The rapid urbanization and over population make expanding the transmission network very challenging due to the right of way problem and the limited amount of space available. There are also many issues with conventional air-insulated substations, including pollution by salt or dust, meteorological difficulties, and safety concerns. To overcome these problems, underground cable and gas-insulated substations (GIS) are needed to replace conventional transmission lines and substations.

The metal particle material affects the flashover voltage on spacer only under high gas pressure and high surface electric field of metal particle. The flashover voltage is almost the same when the iron or aluminum particle is attached, and is higher when the copper particle is attached [7]. GIS occupy an important position in the power system. Insulating spacers are important parts in GIS. The use of compressed gas as the insulating medium has made it possible to use compact equipment compared to that with air insulation [l-4].

The particle contamination on the spacers is one of the causes for the partial discharges which in turn cause the insulation failure. The particle contamination inside the GIS may occur because of the manufacturing process, from mechanical vibrations, moving parts of the system such as breakers.
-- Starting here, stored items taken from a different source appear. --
(** C20. Searching for a text: for every ASCII text that is typed into Tracker's find panel
    to search for bookmarks by name, [websearchfs_open_query] takes the words
    [search_words] out of the query that Tracker and the storage kit write (a case
    insensitive pattern in brackets with stars for spaces, between two stars, with
    backslashes before quotes, apostrophes and backslashes).  For a text without stars
    that is the text in small letters, less one space at its beginning; a query for a
    text with stars is left to others, unless it begins with a star or a space, and
    stars come back as spaces; the empty text is no search.  There is enough memory,
    and no access outside of the blocks. *)
Theorem query_text_roundtrip {S} `{Allocator S} (uninit : Z → Z) (t : list Z) (s : S) :
  alloc_plenty s → Forall (λ c, 0 < c < 128) t → zlen (GetByNamePredicate t) < 2 ^ 31 →
  query_text uninit (GetByNamePredicate t) s = Ok (search_words t, s).
Proof. intros Hp Ht. apply query_text_run; [done|]. eapply Forall_impl; [exact Ht|]. cbn. lia. Qed.

(** [C++ don't] is found again; [4*a] is no search on this file system. *)
Lemma query_text_roundtrip_witness :
  GetByNamePredicate (bytes_of "C++ don't") = bytes_of "((name==" ++ [QUOTE] ++ bytes_of "*[cC]++*[dD][oO][nN]\'[tT]*" ++ query_suffix ∧
  query_text id (GetByNamePredicate (bytes_of "C++ don't")) tt = Ok (Some (bytes_of "c++ don't"), tt) ∧
  query_text id (GetByNamePredicate (bytes_of "4*a")) tt = Ok (None, tt).
Proof.
  split; [reflexivity|]. split.
  - apply (query_text_roundtrip id (bytes_of "C++ don't") tt); [done|by repeat constructor|done].
  - apply (query_text_roundtrip id (bytes_of "4*a") tt); [done|by repeat constructor|done].
Defined.

(** Texts of 18 and of 19 characters without a closing quote. *)
Lemma query_unescape_overrun :
  query_unescape_string id (bytes_of "abcdefghijklmnopqr") QUOTE tt = Ok (Some (bytes_of "abcdefghijklmnopqr" ++ [0], []), tt) ∧
  query_unescape_string id (bytes_of "abcdefghijklmnopqrs") QUOTE tt = Bad OutOfBounds.
Proof. split; vm_compute; reflexivity. Qed.

(** * Queries in a URL *)

Definition unhex (c : Z) : Z := if c <? 65 then c - 48 else c - 65 + 10.

(** What a web server makes of it. *)
Fixpoint url_decode (u : list Z) : list Z :=
  match u with
  | [] => []
  | c :: r =>
      if c =? 37 then match r with a :: b :: r => (16 * unhex a + unhex b) :: url_decode r | _ => [] end
      else (if c =? 43 then SPACE else c) :: url_decode r
  end.

Lemma unhex_hex v : 0 ≤ v < 16 → unhex (hex_upper v) = v.
Proof.
  intros Hv. unfold unhex, hex_upper. destruct (Z.ltb_spec v 10).
  - rewrite (proj2 (Z.ltb_lt _ _)) by lia. lia.
  - rewrite (proj2 (Z.ltb_ge _ _)) by lia. lia.
Qed.

Lemma strchr_in s c : is_Some (strchr s c) → c ∈ s.
Proof.
  induction s as [|x s IH]; cbn; [by intros []|]. destruct (Z.eqb_spec x c) as [->|]; [by left|].
  intros [y Hy]. right. apply IH. destruct (strchr s c) as [[]|]; [by eexists|done].
Qed.

Lemma allowed_plain c : is_Some (strchr allowed c) → c ≠ 37 ∧ c ≠ 43.
Proof.
  intros Hc%strchr_in. assert (Forall (λ c, c ≠ 37 ∧ c ≠ 43) allowed) as Ha by (apply (bool_decide_unpack _); by vm_compute).
  by eapply Forall_forall in Ha.
Qed.

Lemma url_decode_char c r : 0 ≤ c < 256 → url_decode (urlify_char c ++ r) = c :: url_decode r.
Proof.
  intros Hc. unfold urlify_char. case_bool_decide as Ha.
  - apply allowed_plain in Ha as [? ?]. cbn [app url_decode].
    by rewrite (proj2 (Z.eqb_neq c 37)), (proj2 (Z.eqb_neq c 43)).
  - destruct (Z.eqb_spec c SPACE) as [->|]; [done|]. cbn [app url_decode]. rewrite Z.eqb_refl. f_equal.
    change 15 with (Z.ones 4). rewrite !Z.land_ones, Z.shiftr_div_pow2 by lia. rewrite !unhex_hex by (apply Z.mod_pos_bound; lia).
    change (2 ^ 4) with 16. div_mod_lia.
Qed.

Definition urlified (str : list Z) : list Z := str ≫= urlify_char.

Lemma urlified_cons c str : urlified (c :: str) = urlify_char c ++ urlified str.
Proof. done. Qed.

Lemma url_decode_urlify str : Forall (λ c, 0 ≤ c < 256) str → url_decode (urlified str) = str.
Proof.
  induction 1 as [|c str Hc _ IH]; [done|]. rewrite urlified_cons.
  by rewrite url_decode_char, IH.
Qed.

Lemma urlify_char_length c : 1 ≤ zlen (urlify_char c) ≤ 3.
Proof. unfold urlify_char. repeat case_match; cbn; lia. Qed.

Lemma urlify_char_no_nul c : c ≠ 0 → no_nul (urlify_char c).
Proof.
  intros Hc. unfold urlify_char. case_bool_decide; [by repeat constructor|].
  destruct (c =? SPACE); repeat constructor; try done; unfold hex_upper;
    change 15 with (Z.ones 4); rewrite Z.land_ones by lia;
    match goal with |- context [?x mod 2 ^ 4] => pose proof (Z.mod_pos_bound x (2 ^ 4)) end; case_match; lia.
Qed.

Lemma urlify_loop_run str : ∀ d dst, 0 ≤ d → d + 3 * zlen str ≤ zlen dst →
  ∃ dst', urlify_loop str d dst = Ok (d + zlen (urlified str), dst') ∧ zlen dst' = zlen dst ∧
    take (Z.to_nat (d + zlen (urlified str))) dst' = take (Z.to_nat d) dst ++ (urlified str).
Proof.
  induction str as [|c str IH]; intros d dst Hd Hl; cbn [urlify_loop].
  { exists dst. rewrite Z.add_0_r, app_nil_r. done. }
  rewrite length_cons in Hl. pose proof (urlify_char_length c).
  rewrite store_bytes_Ok by lia. cbn [mbind outcome_bind].
  destruct (IH (d + zlen (urlify_char c)) (splice d (urlify_char c) dst)) as (dst' & E & Hl' & Ht).
  { lia. } { rewrite splice_length by lia. lia. }
  rewrite urlified_cons.
  rewrite length_app, Nat2Z.inj_add, Z.add_assoc. exists dst'. split; [done|].
  split; [rewrite Hl', splice_length by lia; done|]. rewrite Ht, take_splice, <- app_assoc by lia. done.
Qed.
It can also be from the negligence during the maintenance inside the GIS or from corrosion or decomposition of the metallic products. A critical part in the development of GIS is support spacers. Surface flashover shows a strong sensitivity to metallic particle contamination of the spacer surface. A free conducting particle, moving near a spacer, under AC ramp voltages close to the particle crossing voltage, may initiate a breakdown [5]. Spacers are the weakest links in GIS, in addition to metallic particles. Spacers are used to support and insulate high voltage conductors in GIS. In the presence of a metallic particle, the breakdown strength of an SF6 test gap bridged by an alumina filled epoxy spacer is drastically reduced. The discharge always involves the particle [6]. The effect of conducting particle on spacers subjected to High Voltage is studied in Air Insulated system. The humidity did not influence the flashover voltage of the spacer as long there was no condensation.
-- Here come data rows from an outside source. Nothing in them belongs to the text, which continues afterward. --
(** An entity is not shorter than what it stands for, and ends inside the string. *)
Lemma entity_step_fits q text nul more :
  q ≠ [] → entity_step q = (text, nul, more) → (length text ≤ S more)%nat ∧ (S more ≤ length q)%nat.
Proof.
  intros Hq. assert (0 < length q)%nat by (destruct q; [done|cbn; lia]).
  assert (∀ i, (char_at q i =? SEMICOLON) = true → (i < length q)%nat) as Hsemi.
  { intros i E%Z.eqb_eq. apply char_at_lt. by rewrite E. }
  unfold entity_step. repeat case_match; intros E; injection E as <- <- <-; cbn [length]; try lia.
  all: repeat match goal with H : _ && _ = true |- _ => apply andb_true_iff in H as [? ?] end.
  all: try (match goal with H : (char_at _ _ =? SEMICOLON) = true |- _ => apply Hsemi in H end; lia).
  all: match goal with H1 : strchr _ _ = Some _, H2 : list_find _ _ = Some _ |- _ =>
         pose proof (entity_name_fits _ _ _ _ _ H1 H2) as (? & ? & _); cbn in *; lia end.
Qed.

Lemma take_splice_app d bs zs (l : list Z) : 0 ≤ d → d + zlen (bs ++ zs) ≤ zlen l →
  take (Z.to_nat (d + zlen bs)) (splice d (bs ++ zs) l) = take (Z.to_nat d) l ++ bs.
Proof.
  intros Hd Hl. rewrite length_app in Hl. unfold splice. rewrite app_assoc, app_assoc, <- app_assoc, take_app_length'; [done|].
  rewrite length_app, length_take. lia.
Qed.
(* ===== verification/WebTree.v ===== *)
(** The tree websearchfs promises: folders with named entries, without lists,
    locks and cookies; and the requests of the VFS on both. *)

From S2P Require Import Prelude Errors LinkedList SList VnidPool WebFs.

(** A node without its links, its lock and what is open on it. *)
Definition bare (x : web_node) : web_node :=
  set_links None None None (set_family (wn_parent x) None (set_opened None (set_l false x))).

(** The entries of a folder, the newest first. *)
Record tnode : Type := mkT { t_node : web_node; t_kids : list Z }.

(** [tr_top] is the root node, [tr_next] the next vnode id, [tr_addr] the next
    node. *)
Record tree (W : Type) : Type := mkTree {
  tr_dev : Z; tr_root : Z; tr_top : Z; tr_nodes : gmap Z tnode; tr_next : Z; tr_addr : Z; tr_world : W
}.
Arguments mkTree {W}. Arguments tr_dev {W}. Arguments tr_root {W}. Arguments tr_top {W}. Arguments tr_nodes {W}.
Arguments tr_next {W}. Arguments tr_addr {W}. Arguments tr_world {W}.

Definition set_nodes {W} N (t : tree W) : tree W := mkTree (tr_dev t) (tr_root t) (tr_top t) N (tr_next t) (tr_addr t) (tr_world t).
Definition set_outside {W} w (t : tree W) : tree W := mkTree (tr_dev t) (tr_root t) (tr_top t) (tr_nodes t) (tr_next t) (tr_addr t) w.

Section Tree.
Context {W : Type} `{WebKernel W}.
Implicit Types (t : tree W) (N : gmap Z tnode).

Definition named N (name : list Z) (a : Z) : bool :=
  match N !! a with Some k => bool_decide (wn_name (t_node k) = name) | None => false end.

(** The entry of a folder with that name. *)
Definition child N (dir : Z) (name : list Z) : option Z :=
  match N !! dir with Some d => head (filter (λ a, named N name a = true) (t_kids d)) | None => None end.

(** The node with a vnode id. *)
Definition node_of N (v : Z) : option Z :=
  fst <$> head (filter (λ p, wn_vnid (t_node p.2) = v) (map_to_list N)).

Definition vnid_at N (o : option Z) (dflt : Z) : Z :=
  match o ≫= (N !!.) with Some k => wn_vnid (t_node k) | None => dflt end.

Definition spec_walk t (base : Z) (file : list Z) : (Z + Z) * tree W :=
  match tr_nodes t !! base with
  | None => (inl ENOENT, t)
  | Some b =>
      let r := if bool_decide (file = DOTDOT) then
                 match wn_parent (t_node b) with Some p => inr (vnid_at (tr_nodes t) (Some p) 0) | None => inl EINVAL end
               else if bool_decide (file = DOT) then inr (wn_vnid (t_node b))
               else match child (tr_nodes t) base file with
                    | Some a => inr (vnid_at (tr_nodes t) (Some a) 0)
                    | None => inl ENOENT
                    end in
      match r with
      | inl e => (inl e, t)
      | inr v => let '(e, w) := wk_get_vnode v (tr_world t) in
                 (if e =? B_OK then inr v else inl EINVAL, set_outside w t)
      end
  end.

(** A new node under a name that is free. *)
Definition enter t (dir : Z) (d : tnode) (name : list Z) (perms : Z) (iattrs : list attr_entry) (mkdir : bool) : tree W :=
  let '(tm, w) := wk_time (tr_world t) in
  let mode := Z.lor (Z.land perms (u32 (Z.lnot S_IFMT))) (if mkdir then S_IFDIR else S_IFREG) in
  let n := mkWn None None None (Some dir) None None name (tr_next t) false false false
             (fill_default_stat (tr_dev t) (tr_next t) mode tm) None None iattrs [] None 0 in
  let d' := mkT (set_st (inc_nlink (wn_st (t_node d))) (t_node d)) (tr_addr t :: t_kids d) in
  mkTree (tr_dev t) (tr_root t) (tr_top t) (<[tr_addr t := mkT n []]> (<[dir := d']> (tr_nodes t))) (tr_next t + 1)
    (tr_addr t + 1)
    (wk_notify (NoteStatChanged 4 (-1) (tr_dev t) (-1))
      (wk_notify (NoteEntryCreated (wn_vnid (t_node d)) name (tr_next t)) w)).

(** The first name that is free: the one asked for, or one with a number. *)
Definition free_name N (dir : Z) (name : list Z) : option (list Z) :=
  match child N dir name with
  | None => Some name
  | Some _ => head (filter (λ nm, child N dir nm = None) (unique_name name <$> seqZ 1 4999))
  end.

Definition spec_create t (dir : Z) (name : list Z) (omode perms : Z) (iattrs : list attr_entry) (mkdir uniq : bool)
    : (Z + Z) * tree W :=
  match tr_nodes t !! dir with
  | None => (inl ENOENT, t)
  | Some d =>
      if WEBSEARCHFS_NAME_LEN - 1 <? zlen name then (inl ENAMETOOLONG, t)
      else if negb (S_ISDIR (st_mode (wn_st (t_node d)))) then (inl ENOTDIR, t)
      else if uniq then
        match free_name (tr_nodes t) dir name with
        | Some nm => (inr (tr_addr t), enter t dir d nm perms iattrs mkdir)
        | None => (inl EEXIST, t)
        end
      else
        match child (tr_nodes t) dir name with
        | Some a => (if has_flag omode O_EXCL || mkdir then inl EEXIST else inr a, t)
        | None => (inr (tr_addr t), enter t dir d name perms iattrs mkdir)
        end
  end.

(** Folder [dir] without the entry [a]. *)
Definition unlinked N (dir a : Z) : gmap Z tnode :=
  alter (λ d, mkT (t_node d) (filter (λ b, b ≠ a) (t_kids d))) dir N.

(** The entry leaves its folder; the node stays until the VFS forgets it. *)
Definition spec_unlink t (dir : Z) (name : list Z) : Z * tree W :=
  match child (tr_nodes t) dir name with
  | None => (ENOENT, t)
  | Some a =>
      match tr_nodes t !! a with
      | None => (ENOENT, t)
      | Some k =>
          let n := t_node k in
          if negb (bool_decide (t_kids k = [])) then (ENOTEMPTY, t)
          else if wn_is_perm n then (EROFS, t)
          else if wn_vnid n =? tr_root t then (EACCES, t)
          else
            let w := wk_notify (NoteEntryRemoved (vnid_at (tr_nodes t) (Some dir) 0) name (wn_vnid n)) (tr_world t) in
            let '(_, w) := wk_remove_vnode (wn_vnid n) w in
            (B_OK, set_outside w (set_nodes (unlinked (tr_nodes t) dir a) t))
      end
  end.

(** The node goes. *)
Definition spec_forget t (a : Z) : Z * tree W :=
  match tr_nodes t !! a with
  | None => (ENOENT, t)
  | Some k =>
      let N := match wn_parent (t_node k) with Some p => unlinked (tr_nodes t) p a | None => tr_nodes t end in
      (B_OK, set_nodes (delete a N) t)
  end.

(** What reading the folder [d] shows: its parent, itself, its entries. *)
Definition dir_entries t (d : tnode) : list dirent :=
  let n := t_node d in
  let N := tr_nodes t in
  let parent := vnid_at N (wn_parent n) (tr_root t) in
  let grand := vnid_at N (wn_parent n ≫= λ p, N !! p ≫= λ x, wn_parent (t_node x)) (tr_root t) in
  mk_entry (tr_dev t) parent grand DOTDOT :: mk_entry (tr_dev t) (wn_vnid n) parent DOT ::
  ((λ b, mk_entry (tr_dev t) (vnid_at N (Some b) 0) (wn_vnid n)
           (default [] (wn_name ∘ t_node <$> N !! b))) <$> t_kids d).

Definition spec_list t (a : Z) : Z + list dirent :=
  match tr_nodes t !! a with
  | None => inl ENOENT
  | Some d => if S_ISDIR (st_mode (wn_st (t_node d))) then inr (dir_entries t d) else inl B_NOT_A_DIRECTORY
  end.

Definition spec_stat t (a : Z) : Z + stat :=
  match tr_nodes t !! a with Some d => inr (node_stat (tr_dev t) (t_node d)) | None => inl ENOENT end.
End Tree.

(** * Requests *)

Inductive web_op : Type :=
  | WWalk (v : Z) (name : list Z)
  | WMkdir (v : Z) (name : list Z) (perms : Z)
  | WCreate (v : Z) (name : list Z) (perms : Z)      (* under a name of its own *)
  | WUnlink (v : Z) (name : list Z)
  | WRmdir (v : Z) (name : list Z)
  | WList (v : Z)
  | WStat (v : Z)
  | WForget (v : Z).                                 (* the last user is gone *)

Inductive web_res : Type :=
  | RStatus (e : Z)
  | RVnid (r : Z + Z)
  | RStat (r : Z + stat)
  | REntries (r : Z + list dirent).

Section Requests.
Context {W : Type} `{Allocator W} `{WebKernel W} (folders_attrs bookmark_attrs : list attr_entry).
Abbreviation MW := (M (web_ns W)).

(** Entries until there are none. *)
Fixpoint read_entries (fuel : nat) (node cookie : Z) : MW (list dirent) :=
  match fuel with
  | O => hangM
  | S fuel =>
      r ← websearchfs_readdir node cookie 1024 1;
      match r with
      | inr (Some e) => es ← read_entries fuel node cookie; mret (e :: es)
      | _ => mret []
      end
  end.

Definition list_entries (node : Z) : MW (Z + list dirent) :=
  r ← websearchfs_opendir node;
  match r with
  | inl e => mret (inl e)
  | inr c =>
      s ← getS;
      es ← read_entries (size (heap s) + 3) node c;
      websearchfs_closedir node c;;
      websearchfs_free_dircookie node c;;
      mret (inr es)
  end.

(** The VFS knows nodes by their id and asks for the node first. *)
Definition run_web (o : web_op) : MW web_res :=
  let on v (k : Z → MW web_res) : MW web_res :=
    r ← websearchfs_read_vnode v false;
    match r with inl e => mret (RStatus e) | inr (a, _) => k a end in
  match o with
  | WWalk v name => on v (λ a, r ← websearchfs_walk a (Some name); mret (RVnid r))
  | WMkdir v name perms => on v (λ a, e ← websearchfs_mkdir folders_attrs a name perms; mret (RStatus e))
  | WCreate v name perms => on v (λ a,
      r ← websearchfs_create_gen a name 0 perms bookmark_attrs false true;
      match r with inl e => mret (RVnid (inl e)) | inr n => x ← get n; mret (RVnid (inr (wn_vnid x))) end)
  | WUnlink v name => on v (λ a, e ← websearchfs_unlink a name; mret (RStatus e))
  | WRmdir v name => on v (λ a, e ← websearchfs_rmdir a name; mret (RStatus e))
  | WList v => on v (λ a, r ← list_entries a; mret (REntries r))
  | WStat v => on v (λ a, r ← websearchfs_rstat a; mret (RStat r))
  | WForget v => on v (λ a, e ← websearchfs_remove_vnode a false; mret (RStatus e))
  end.

Fixpoint run_webs (ops : list web_op) : MW (list web_res) :=
  match ops with
  | [] => mret []
  | o :: ops => r ← run_web o; rs ← run_webs ops; mret (r :: rs)
  end.

Definition spec_web (o : web_op) (t : tree W) : web_res * tree W :=
  let on v (k : Z → web_res * tree W) : web_res * tree W :=
    match node_of (tr_nodes t) v with None => (RStatus ENOENT, t) | Some a => k a end in
  match o with
  | WWalk v name => on v (λ a, let '(r, t) := spec_walk t a name in (RVnid r, t))
  | WMkdir v name perms => on v (λ a,
      let '(r, t) := spec_create t a name O_EXCL perms folders_attrs true false in
      (RStatus (match r with inl e => e | inr _ => B_OK end), t))
  | WCreate v name perms => on v (λ a,
      let '(r, t') := spec_create t a name 0 perms bookmark_attrs false true in
      (RVnid (match r with inl e => inl e | inr _ => inr (tr_next t) end), t'))
  | WUnlink v name | WRmdir v name => on v (λ a, let '(e, t) := spec_unlink t a name in (RStatus e, t))
  | WList v => on v (λ a, (REntries (spec_list t a), t))
  | WStat v => on v (λ a, (RStat (spec_stat t a), t))
  | WForget v => on v (λ a, let '(e, t) := spec_forget t a in (RStatus e, t))
  end.

Fixpoint spec_webs (ops : list web_op) (t : tree W) : list web_res * tree W :=
  match ops with
  | [] => ([], t)
  | o :: ops => let '(r, t) := spec_web o t in let '(rs, t) := spec_webs ops t in (r :: rs, t)
  end.

(** What a hook reports: [websearchfs_remove_vnode] answers the status of taking the node
    out of the list of queries, so that it reports a failure for every node it has
    removed that is not a query. *)
Definition reported (o : web_op) (r : web_res) : web_res :=
  match o, r with
  | WForget _, RStatus e => RStatus (if e =? B_OK then EINVAL else e)
  | _, _ => r
  end.

(** Names are strings; ids last for 1247 nodes (see [vnidpool_quarter]); and the
    VFS forgets a node when it is no longer in its folder, and after the nodes
    that were in it. *)
Definition op_ok (o : web_op) (t : tree W) : Prop :=
  match o with
  | WWalk _ name | WUnlink _ name | WRmdir _ name => no_nul name
  | WMkdir _ name _ | WCreate _ name _ => no_nul name ∧ tr_next t < 1248
  | WList _ | WStat _ => True
  | WForget v =>
      ∀ a k, node_of (tr_nodes t) v = Some a → tr_nodes t !! a = Some k →
        (∃ p d, wn_parent (t_node k) = Some p ∧ tr_nodes t !! p = Some d ∧ a ∉ t_kids d) ∧
        map_Forall (λ _ c, wn_parent (t_node c) ≠ Some a) (tr_nodes t)
  end.

Fixpoint ops_ok (ops : list web_op) (t : tree W) : Prop :=
  match ops with [] => True | o :: ops => op_ok o t ∧ ops_ok ops (spec_web o t).2 end.
End Requests.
On the other hand, the gas pressure and the condition of the epoxy surface play significant roles in the flashover voltage [8].

In an electrical system, breakdown occurs when the insulation is lost. Insulation between electrodes can be solid, liquid, and gaseous. A breakdown strength of an insulation is determined by its ability to withstand a voltage.

Various types of media, including solids, liquids, and gases, have been studied extensively in order to understand the breakdown phenomenon between electrodes.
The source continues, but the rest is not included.